Stored data entries:
· · ·

Lemma post_shows_row_or_404_witness :
  (post 2 (boot store_ok)).1
    = Return (post_page {| p_id := 2; p_title := VText "Second"; p_content := VText "two" |})
  /\ (post 7 (boot store_ok)).1 = Return not_found_page
  /\ (post (2 ^ 63) (boot store_ok)).1 = Raise int_too_large.
Proof.
  pose proof (post_shows_row_or_404 2 (boot store_ok) two_posts
                (conj eq_refl (conj eq_refl eq_refl))) as (H2 & _).
  pose proof (post_shows_row_or_404 7 (boot store_ok) two_posts
                (conj eq_refl (conj eq_refl eq_refl))) as (H7 & _).
  pose proof (post_shows_row_or_404 (2 ^ 63) (boot store_ok) two_posts
                (conj eq_refl (conj eq_refl eq_refl))) as (_ & H63).
  split; [| split].
  - rewrite (proj1 (proj1 (H2 ltac:(unfold in_int64; lia))
                      {| p_id := 2; p_title := VText "Second"; p_content := VText "two" |}
                      ltac:(right; left) eq_refl
                      ltac:(apply (bool_decide_unpack _); vm_compute; exact I))).
    reflexivity.
  - rewrite (proj1 (proj2 (H7 ltac:(unfold in_int64; lia))
                      ltac:(intros p Hp; unfold two_posts in Hp;
                            apply elem_of_cons in Hp as [-> | Hp]; [simpl; lia |];
                            apply elem_of_cons in Hp as [-> | Hp]; [simpl; lia |];
                            inversion Hp))).
    reflexivity.
  - rewrite (H63 ltac:(unfold in_int64; lia)). reflexivity.
Defined.

(** X2: the list view, on a store in working order (it opens, it
    holds the posts table, no fault strikes): [index] returns the page [index.html] with every row of the
    table, in table order, each as a row addressable by name, with
    status 200 (an empty table gives an empty list); one statement has
    been run, without parameters, and the store is as it was. *)
Theorem index_lists_every_row (w : World) (rows : list Post) :
  serving w rows ->
  index w =
    (Return (Html (render_template "index.html" [("posts", ARows (named <$> rows))])),
     after_query "SELECT * FROM posts" [] w)
  /\ status_code (Html (render_template "index.html" [("posts", ARows (named <$> rows))])) = 200
  /\ (forall i p, rows !! i = Some p -> (named <$> rows) !! i = Some (named p)).
Proof.
  intros (Hs & Hp & Hf). rewrite index_outcome, Hs, Hp, Hf. split; [reflexivity |].
  split; [reflexivity |].
  intros i p Hi. rewrite list_lookup_fmap, Hi. reflexivity.
Qed.

Lemma index_lists_every_row_witness :
  (index (boot store_ok)).1
    = Return (Html (render_template "index.html" [("posts", ARows (named <$> two_posts))])).
Proof.
  rewrite (proj1 (index_lists_every_row (boot store_ok) two_posts (conj eq_refl (conj eq_refl eq_refl)))).
  reflexivity.
Defined.

(** X3: [create] writes only for a complete form.  A request whose
    method is not POST gets the form view and leaves the whole process
    state untouched, whatever its form holds or lacks; and whenever
    [create] hands a statement to sqlite3 or changes the store, the
    request was a POST carrying a non-empty title and a content. *)
Theorem create_writes_only_for_complete_post (request : Request) (w : World) :
  (method request <> "POST" -> create request w = (Return form_page, w))
  /\ (statements (create request w).2 <> statements w
      \/ store (create request w).2 <> store w ->
      method request = "POST"
      /\ exists title content,
           form request !! "title" = Some title /\ title <> EmptyString
           /\ form request !! "content" = Some content).
Proof.
  rewrite create_outcome. split.
  - intros Hm. rewrite decide_False by exact Hm. reflexivity.
  - case_decide as Hm; [| simpl; intros [H | H]; congruence].
    destruct (form request !! "title") as [title |]; [| simpl; intros [H | H]; congruence].
    destruct (form request !! "content") as [content |];
      [| simpl; intros [H | H]; congruence].
    case_decide as He; [simpl; intros [H | H]; congruence |].
    intros _. split; [exact Hm |]. exists title, content. auto.
Qed.

Lemma create_writes_only_for_complete_post_witness :
  create {| method := "GET"; form := ∅ |} (boot store_ok) = (Return form_page, boot store_ok)
  /\ (method (post_form "Hello" "World") = "POST"
      /\ exists title content,
           form (post_form "Hello" "World") !! "title" = Some title /\ title <> EmptyString
           /\ form (post_form "Hello" "World") !! "content" = Some content).
Proof.
  split.
  - apply (proj1 (create_writes_only_for_complete_post
                    {| method := "GET"; form := ∅ |} (boot store_ok))).
    discriminate.
  - apply (proj2 (create_writes_only_for_complete_post
                    (post_form "Hello" "World") (boot store_ok))).
    left. vm_compute. discriminate.
Defined.

(** X4: a complete POST to [create] on a store that opens without the
    posts table: the insert raises the error of the missing table and
    nothing catches it; the statement has been counted, the connection
    is closed, nothing is committed, and no creation is logged. *)
Theorem create_fails_without_posts_table (request : Request) (w : World)
    (title content : string) :
  method request = "POST" ->
  form request !! "title" = Some title ->
  title <> EmptyString ->
  form request !! "content" = Some content ->
  unreachable (store w) = None ->
  table w = None ->
  let w' := (create request w).2 in
  (create request w).1 = Raise no_such_table
  /\ store w' = store w
  /\ logs w' = logs w
  /\ db_connection_count (db w') = db_connection_count (db w) + 1
  /\ is_open (length (conns w)) w' = false.
Proof.
  intros Hm Ht Hne Hc Hs Hp. unfold table in Hp. cbv zeta.
  rewrite create_outcome, decide_True, Ht, Hc, decide_False, Hs, Hp by assumption.
  simpl. repeat split.
  unfold is_open. simpl. rewrite lookup_last. reflexivity.
Qed.

Lemma create_fails_without_posts_table_witness :
  (create (post_form "Hello" "World") (boot store_no_table)).1 = Raise no_such_table
  /\ store (create (post_form "Hello" "World") (boot store_no_table)).2 = store_no_table.
Proof.
  pose proof (create_fails_without_posts_table (post_form "Hello" "World")
                (boot store_no_table) "Hello" "World" eq_refl eq_refl
                ltac:(discriminate) eq_refl eq_refl eq_refl) as H.
  cbv zeta in H. destruct H as (Hr & Hst & _). split; [exact Hr | exact Hst].
Defined.



(** X6: when the store cannot be opened, no operation gets as far as a
    statement.  [get_post], [get_post_count], [index], [post],
    [healthz], [metrics_endpoint] and a complete POST to [create] all
    end with the exception of the [finally] clause, and the process
    state, counter included, is exactly as before. *)
Theorem unreachable_store_runs_nothing (post_id : Z) (request : Request) (w : World)
    (e : Exn) (title content : string) :
  unreachable (store w) = Some e ->
  method request = "POST" ->
  form request !! "title" = Some title ->
  title <> EmptyString ->
  form request !! "content" = Some content ->
  get_post post_id w = (Raise (connect_failure e), w)
  /\ get_post_count w = (Raise (connect_failure e), w)
  /\ index w = (Raise (connect_failure e), w)
  /\ post post_id w = (Raise (connect_failure e), w)
  /\ healthz w = (Raise (connect_failure e), w)
  /\ metrics_endpoint w = (Raise (connect_failure e), w)
  /\ create request w = (Raise (connect_failure e), w).
Proof.
  intros Hs Hm Ht Hne Hc.
  rewrite get_post_outcome, get_post_count_outcome, index_outcome, post_outcome,
    metrics_endpoint_outcome, healthz_outcome, create_outcome.
  rewrite decide_True, Ht, Hc, decide_False, Hs by assumption.
  repeat split.
Qed.

Lemma unreachable_store_runs_nothing_witness :
  index (boot store_unreachable) = (Raise (connect_failure unable_to_open), boot store_unreachable)
  /\ create (post_form "Hello" "World") (boot store_unreachable)
     = (Raise (connect_failure unable_to_open), boot store_unreachable).
Proof.
  pose proof (unreachable_store_runs_nothing 1 (post_form "Hello" "World")
                (boot store_unreachable) unable_to_open "Hello" "World"
                eq_refl eq_refl eq_refl ltac:(discriminate) eq_refl)
    as (_ & _ & Hi & _ & _ & _ & Hc).
  split; [exact Hi | exact Hc].
Defined.

(** X7: no request leaves a connection open.  Serving any list of
    requests, whatever each of them returns or raises, leaves every
    connection handle as open or closed as it was before; so in a
    process that has served requests since it started, no connection is
    open. *)
Theorem no_connection_stays_open (rs : list Route) :
  (forall w conn, is_open conn (serve_all rs w) = is_open conn w)
  /\ (forall s conn, is_open conn (serve_all rs (boot s)) = false).
Proof.
  split.
  - intros w conn. apply serve_all_is_open.
  - intros s conn. rewrite serve_all_is_open. unfold is_open. simpl.
    destruct conn; reflexivity.
Qed.

(** X8: what [create] stores, [get_post] finds.  After a complete POST
    on a store in working order, [get_post] of the id given to the new
    row returns that row, with the title and the content of the form
    (unless that id does not fit 64 bits, which binding refuses);
    [get_post] of any other id returns what it returned before the
    request. *)
Theorem created_post_is_found (request : Request) (w : World) (rows : list Post)
    (title content : string) :
  method request = "POST" ->
  form request !! "title" = Some title ->
  title <> EmptyString ->
  form request !! "content" = Some content ->
  serving w rows ->
  let w' := (create request w).2 in
  let new_id := fresh_id rows (seq (committed (store w))) in
  (get_post new_id w').1
    = (if decide (in_int64 new_id) then
         Return (Some (NamedRow [("id", VInt new_id); ("title", VText title);
                                 ("content", VText content)]))
       else Raise int_too_large)
  /\ (forall post_id, post_id <> new_id -> (get_post post_id w').1 = (get_post post_id w).1).
Proof.
  intros Hm Ht Hne Hc Hw. cbv zeta.
  rewrite (create_valid request w rows title content Hm Ht Hne Hc Hw).
  destruct Hw as (Hs & Hp & Hf).
  assert (forall p, p ∈ rows -> p_id p < p_id (created (committed (store w)) rows title content))
    as Hlt by (intros p Hin; apply fresh_id_above, Hin).
  split.
  - rewrite get_post_outcome. simpl. rewrite Hs, Hf.
    rewrite (first_with_id_grown _ rows _ Hlt).
    change (p_id (created (committed (store w)) rows title content))
      with (fresh_id rows (seq (committed (store w)))).
    rewrite (decide_True (P := fresh_id rows (seq (committed (store w)))
                              = fresh_id rows (seq (committed (store w))))) by reflexivity.
    destruct (decide (in_int64 (fresh_id rows (seq (committed (store w)))))); reflexivity.
  - intros post_id Hne'. rewrite !get_post_outcome. simpl. rewrite Hs, Hp, Hf.
    rewrite (first_with_id_grown _ rows _ Hlt).
    destruct (decide (post_id = p_id (created (committed (store w)) rows title content)))
      as [E | _]; [exfalso; apply Hne'; exact E | reflexivity].
Qed.

Lemma created_post_is_found_witness :
  (get_post 3 (create (post_form "Hello" "World") (boot store_ok)).2).1
    = Return (Some (NamedRow [("id", VInt 3); ("title", VText "Hello");
                              ("content", VText "World")]))
  /\ (get_post 1 (create (post_form "Hello" "World") (boot store_ok)).2).1
     = (get_post 1 (boot store_ok)).1.
Proof.
  pose proof (created_post_is_found (post_form "Hello" "World") (boot store_ok)
                two_posts "Hello" "World" eq_refl eq_refl
                ltac:(discriminate) eq_refl (conj eq_refl (conj eq_refl eq_refl))) as H.
  cbv zeta in H. destruct H as (Hn & Ho).
  split; [exact Hn | apply Ho; discriminate].
Defined.

(** X9: what [create] stores, [index] lists.  After a complete POST on
    a store in working order, the list view shows
    the rows it showed before, in the same order, followed by the new
    row with the title and the content of the form. *)
Theorem created_post_is_listed (request : Request) (w : World) (rows : list Post)
    (title content : string) :
  method request = "POST" ->
  form request !! "title" = Some title ->
  title <> EmptyString ->
  form request !! "content" = Some content ->
  serving w rows ->
  let w' := (create request w).2 in
  (index w).1 = Return (index_page rows)
  /\ (index w').1
     = Return (index_page
                 (rows ++ [{| p_id := fresh_id rows (seq (committed (store w)));
                              p_title := VText title; p_content := VText content |}])).
Proof.
  intros Hm Ht Hne Hc Hw. cbv zeta.
  rewrite (create_valid request w rows title content Hm Ht Hne Hc Hw).
  destruct Hw as (Hs & Hp & Hf). rewrite !index_outcome. simpl. rewrite Hs, Hp, Hf.
  split; reflexivity.
Qed.

Lemma created_post_is_listed_witness :
  (index (create (post_form "Hello" "World") (boot store_ok)).2).1
    = Return (index_page
                (two_posts ++ [{| p_id := 3; p_title := VText "Hello";
                                  p_content := VText "World" |}])).
Proof.
  pose proof (created_post_is_listed (post_form "Hello" "World") (boot store_ok)
                two_posts "Hello" "World" eq_refl eq_refl
                ltac:(discriminate) eq_refl (conj eq_refl (conj eq_refl eq_refl))) as H.
  cbv zeta in H. exact (proj2 H).
Defined.

(** X10: the views that read never write.  In every state of the
    process and of the store, [index], [post], [about], [healthz] and
    [metrics_endpoint], and the two repository reads under them, leave
    the store and the flash queue exactly as they were, whether they
    return or raise. *)
Theorem reading_views_leave_store_alone (post_id : Z) (w : World) :
  (store (index w).2 = store w /\ flashes (index w).2 = flashes w)
  /\ (store (post post_id w).2 = store w /\ flashes (post post_id w).2 = flashes w)
  /\ (store (about w).2 = store w /\ flashes (about w).2 = flashes w)
  /\ (store (healthz w).2 = store w /\ flashes (healthz w).2 = flashes w)
  /\ (store (metrics_endpoint w).2 = store w /\ flashes (metrics_endpoint w).2 = flashes w)
  /\ (store (get_post post_id w).2 = store w /\ flashes (get_post post_id w).2 = flashes w)
  /\ (store (get_post_count w).2 = store w /\ flashes (get_post_count w).2 = flashes w).
Proof.
  rewrite index_outcome, post_outcome, about_outcome, healthz_outcome,
    metrics_endpoint_outcome, get_post_outcome, get_post_count_outcome.
  outcome_cases; simpl; repeat split.
Qed.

· · ·

= What this task involves =
From the data above, copy every line where "zeta" appears.

= Written answer =
  intros Hm Ht Hne Hc Hs Hp. unfold table in Hp. cbv zeta.
  cbv zeta in H. destruct H as (Hr & Hst & _). split; [exact Hr | exact Hst].
  intros Hm Ht Hne Hc Hw. cbv zeta.
  cbv zeta in H. destruct H as (Hn & Ho).
  intros Hm Ht Hne Hc Hw. cbv zeta.
  cbv zeta in H. exact (proj2 H).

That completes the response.